[[ DATA SUPPLIED open ]]

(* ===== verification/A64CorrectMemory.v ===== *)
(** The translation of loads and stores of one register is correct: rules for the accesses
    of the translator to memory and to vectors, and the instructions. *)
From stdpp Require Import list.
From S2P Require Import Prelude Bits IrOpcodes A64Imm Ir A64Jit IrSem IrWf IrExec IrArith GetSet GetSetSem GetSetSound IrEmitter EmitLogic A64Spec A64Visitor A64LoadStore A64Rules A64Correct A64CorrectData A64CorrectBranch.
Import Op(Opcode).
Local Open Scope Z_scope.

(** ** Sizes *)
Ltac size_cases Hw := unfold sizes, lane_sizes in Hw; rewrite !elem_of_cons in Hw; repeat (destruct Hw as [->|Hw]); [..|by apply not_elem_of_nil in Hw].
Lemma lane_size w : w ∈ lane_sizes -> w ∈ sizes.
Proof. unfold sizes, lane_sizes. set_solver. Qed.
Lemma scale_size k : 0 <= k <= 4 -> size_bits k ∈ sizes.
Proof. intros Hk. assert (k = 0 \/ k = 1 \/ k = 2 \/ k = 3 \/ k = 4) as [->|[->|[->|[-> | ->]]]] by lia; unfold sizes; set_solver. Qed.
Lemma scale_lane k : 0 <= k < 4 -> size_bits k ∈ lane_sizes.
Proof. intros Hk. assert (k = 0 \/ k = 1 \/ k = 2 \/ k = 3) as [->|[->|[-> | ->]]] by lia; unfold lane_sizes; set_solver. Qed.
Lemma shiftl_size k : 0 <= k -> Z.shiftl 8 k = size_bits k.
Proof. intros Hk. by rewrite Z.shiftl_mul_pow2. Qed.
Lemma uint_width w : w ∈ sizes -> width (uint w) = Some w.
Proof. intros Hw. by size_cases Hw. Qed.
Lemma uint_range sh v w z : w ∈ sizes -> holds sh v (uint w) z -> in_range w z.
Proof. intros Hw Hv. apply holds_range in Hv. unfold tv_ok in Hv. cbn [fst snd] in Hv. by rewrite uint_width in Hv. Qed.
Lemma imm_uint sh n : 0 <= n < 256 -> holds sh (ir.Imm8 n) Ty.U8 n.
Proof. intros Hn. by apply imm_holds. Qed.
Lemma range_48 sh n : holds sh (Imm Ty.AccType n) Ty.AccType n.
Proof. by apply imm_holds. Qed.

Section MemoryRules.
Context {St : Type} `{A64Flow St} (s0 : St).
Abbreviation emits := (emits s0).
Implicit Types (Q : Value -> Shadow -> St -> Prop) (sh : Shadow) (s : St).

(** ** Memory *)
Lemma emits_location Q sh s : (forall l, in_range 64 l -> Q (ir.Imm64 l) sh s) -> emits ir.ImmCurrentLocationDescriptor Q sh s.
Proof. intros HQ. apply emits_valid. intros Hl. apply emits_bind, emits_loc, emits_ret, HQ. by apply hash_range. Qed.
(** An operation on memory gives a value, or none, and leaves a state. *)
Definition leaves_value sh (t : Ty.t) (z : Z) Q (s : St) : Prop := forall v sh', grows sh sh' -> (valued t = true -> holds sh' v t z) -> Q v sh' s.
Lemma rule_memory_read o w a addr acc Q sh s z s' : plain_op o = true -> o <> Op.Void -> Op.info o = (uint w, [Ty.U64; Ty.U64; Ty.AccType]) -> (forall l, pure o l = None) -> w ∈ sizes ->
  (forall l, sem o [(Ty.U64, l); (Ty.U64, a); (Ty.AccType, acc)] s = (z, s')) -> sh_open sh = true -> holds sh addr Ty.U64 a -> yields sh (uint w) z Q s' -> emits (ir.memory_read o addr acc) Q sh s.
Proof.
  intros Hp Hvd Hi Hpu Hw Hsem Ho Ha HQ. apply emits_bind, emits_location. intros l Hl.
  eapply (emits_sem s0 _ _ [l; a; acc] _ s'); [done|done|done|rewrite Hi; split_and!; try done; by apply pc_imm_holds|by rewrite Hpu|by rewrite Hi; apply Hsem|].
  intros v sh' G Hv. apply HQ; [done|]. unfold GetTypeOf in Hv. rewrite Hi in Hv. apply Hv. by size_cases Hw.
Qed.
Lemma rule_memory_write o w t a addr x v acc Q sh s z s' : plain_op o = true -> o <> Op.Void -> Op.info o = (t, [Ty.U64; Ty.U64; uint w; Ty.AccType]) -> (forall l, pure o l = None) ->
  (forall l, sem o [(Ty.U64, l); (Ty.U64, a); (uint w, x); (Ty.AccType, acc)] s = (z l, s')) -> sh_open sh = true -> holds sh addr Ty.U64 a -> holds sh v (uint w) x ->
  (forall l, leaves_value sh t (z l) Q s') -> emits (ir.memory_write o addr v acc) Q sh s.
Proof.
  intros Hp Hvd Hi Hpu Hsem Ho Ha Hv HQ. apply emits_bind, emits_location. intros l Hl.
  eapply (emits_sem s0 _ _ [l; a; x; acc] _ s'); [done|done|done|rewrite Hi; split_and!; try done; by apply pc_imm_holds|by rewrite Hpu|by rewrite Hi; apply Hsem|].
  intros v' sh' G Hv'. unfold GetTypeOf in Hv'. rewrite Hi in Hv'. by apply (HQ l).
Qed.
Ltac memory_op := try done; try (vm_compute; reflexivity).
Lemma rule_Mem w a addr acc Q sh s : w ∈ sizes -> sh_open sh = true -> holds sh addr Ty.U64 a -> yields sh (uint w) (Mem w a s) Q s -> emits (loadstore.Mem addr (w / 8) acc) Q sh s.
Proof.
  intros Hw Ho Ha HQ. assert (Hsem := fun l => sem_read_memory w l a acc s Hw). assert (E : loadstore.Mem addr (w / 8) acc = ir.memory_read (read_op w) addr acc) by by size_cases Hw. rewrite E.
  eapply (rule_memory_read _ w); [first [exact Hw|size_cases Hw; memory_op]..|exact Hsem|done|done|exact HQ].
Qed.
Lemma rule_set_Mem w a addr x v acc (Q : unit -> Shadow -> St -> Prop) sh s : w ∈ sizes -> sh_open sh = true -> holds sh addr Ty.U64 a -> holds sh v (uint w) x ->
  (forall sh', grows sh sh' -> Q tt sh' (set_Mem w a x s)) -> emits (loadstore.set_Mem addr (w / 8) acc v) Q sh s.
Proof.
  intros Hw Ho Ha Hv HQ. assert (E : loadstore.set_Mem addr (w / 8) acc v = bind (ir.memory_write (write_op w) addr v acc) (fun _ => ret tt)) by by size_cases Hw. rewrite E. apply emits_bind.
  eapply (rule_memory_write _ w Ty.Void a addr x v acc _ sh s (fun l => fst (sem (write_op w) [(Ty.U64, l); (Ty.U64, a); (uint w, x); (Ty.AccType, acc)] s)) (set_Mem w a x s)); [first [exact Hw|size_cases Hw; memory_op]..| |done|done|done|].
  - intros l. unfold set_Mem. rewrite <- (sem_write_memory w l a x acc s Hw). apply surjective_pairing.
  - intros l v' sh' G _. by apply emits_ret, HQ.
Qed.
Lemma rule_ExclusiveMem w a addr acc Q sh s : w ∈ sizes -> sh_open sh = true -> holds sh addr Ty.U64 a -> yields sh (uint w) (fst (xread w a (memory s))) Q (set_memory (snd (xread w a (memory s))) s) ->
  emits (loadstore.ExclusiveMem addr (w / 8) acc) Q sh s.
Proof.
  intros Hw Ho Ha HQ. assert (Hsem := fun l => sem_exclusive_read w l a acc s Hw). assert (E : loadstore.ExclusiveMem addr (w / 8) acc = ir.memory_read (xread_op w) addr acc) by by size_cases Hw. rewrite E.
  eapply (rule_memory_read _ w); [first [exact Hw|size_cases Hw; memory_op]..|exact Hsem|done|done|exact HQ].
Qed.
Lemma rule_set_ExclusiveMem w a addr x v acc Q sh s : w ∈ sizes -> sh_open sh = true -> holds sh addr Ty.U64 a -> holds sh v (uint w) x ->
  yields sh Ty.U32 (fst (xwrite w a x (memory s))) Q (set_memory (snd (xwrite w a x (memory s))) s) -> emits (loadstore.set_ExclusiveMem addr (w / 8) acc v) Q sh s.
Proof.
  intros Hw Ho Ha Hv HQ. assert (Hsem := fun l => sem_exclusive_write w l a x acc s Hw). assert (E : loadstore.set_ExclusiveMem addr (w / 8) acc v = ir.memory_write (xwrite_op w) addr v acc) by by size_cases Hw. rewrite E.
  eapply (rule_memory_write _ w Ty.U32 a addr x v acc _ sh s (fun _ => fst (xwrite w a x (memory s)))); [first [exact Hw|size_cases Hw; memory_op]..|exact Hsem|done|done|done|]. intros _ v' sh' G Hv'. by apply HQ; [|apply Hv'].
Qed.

[[ DATA SUPPLIED closed ]]

◆ ACTION ITEM ◆
Transcribe the records from their first line. Stop after the line with "From stdpp Require Import list.", including it.

◆ ANSWER SECTION ◆
(* ===== verification/A64CorrectMemory.v ===== *)
(** The translation of loads and stores of one register is correct: rules for the accesses
    of the translator to memory and to vectors, and the instructions. *)
From stdpp Require Import list.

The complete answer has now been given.